* **EXERCISE**
Scan the data, and whenever a line contains "Arguments", copy it.

* **MATERIALS PROVIDED**
(** * gocache: an in-process key/value cache with per-entry expiration

    A shallow embedding of [gocache/gocache.go] and the properties of its
    store, expiration check, sweep and snapshot merge.

    Modelling conventions.
    - [int64] and [time.Duration] values are integers in [Z]; the only
      arithmetic the package performs on them is the addition hidden in
      [time.Now().Add(d).UnixNano()], whose 64-bit wrap-around is written
      out with [wrap64].
    - [map[string]Item] is a [gmap string Item].
    - [interface{}] is [option V] for an arbitrary payload type [V]; the
      [nil] interface is [None].
    - The wall clock is an oracle [clock : nat → Z]: the [i]-th call of
      [time.Now()] made by the program reads [clock i] nanoseconds since
      the Unix epoch.  The number of readings taken so far is part of the
      machine state, so every call of [time.Now()] in the source is a
      separate reading in the model.
    - Go leaves the iteration order of [range] over a map unspecified; the
      order is an oracle [mapRange] that enumerates each map in some order.
    - [encoding/gob] is outside the package: the decoder is a parameter.
    - The [sync.RWMutex] is not modelled: the embedding is sequential, each
      method runs atomically.  The goroutine that [NewCache] starts is
      recorded as started, and [gcLoop] is run on the sequence of [select]
      cases that become ready.
    - [Save] is modelled over a gob library given as parameters: the
      registry of the package with [gob.Register], which may panic, and the
      encoder made on the writer.
    - [SaveToFile], [LoadFromFile] and [StopGc] only open, close and pass on
      a file or send on a channel; they are left out. *)

From Stdlib Require Import ZArith Lia.
From stdpp Require Import gmap strings list fin_maps.

Module gocache.

Local Open Scope Z_scope.

(** ** 64-bit integers *)

Definition int64_min : Z := - 2 ^ 63.
Definition int64_max : Z := 2 ^ 63 - 1.

(** Two's-complement wrap-around of a mathematical integer into [int64]. *)
Definition wrap64 (z : Z) : Z := (z + 2 ^ 63) mod 2 ^ 64 - 2 ^ 63.

Definition in_int64 (z : Z) : Prop := int64_min ≤ z ≤ int64_max.

(** Go's [error] values are represented by their message. *)
Definition error : Type := string.

(** [const ( NoExpiration = -1; DefaultExpiration = 0 )] *)
Definition NoExpiration : Z := -1.
Definition DefaultExpiration : Z := 0.

(** ** Data *)

(** [type Item struct { Object interface{}; Expiration int64 }] *)
Record Item {V : Type} : Type := mkItem {
  Object : option V;
  Expiration : Z
}.
Global Arguments Item : clear implicits.
Global Arguments mkItem {V} _ _.

(** [type Cache struct]; the fields [mu] and [stopGc] are synchronisation
    devices and have no counterpart in the sequential model. *)
Record Cache {V : Type} : Type := mkCache {
  defaultExpiration : Z;
  items : gmap string (Item V);
  gcInterval : Z
}.
Global Arguments Cache : clear implicits.
Global Arguments mkCache {V} _ _ _.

* **YOUR RESPONSE**
Global Arguments Item : clear implicits.
Global Arguments mkItem {V} _ _.
Global Arguments Cache : clear implicits.
Global Arguments mkCache {V} _ _ _.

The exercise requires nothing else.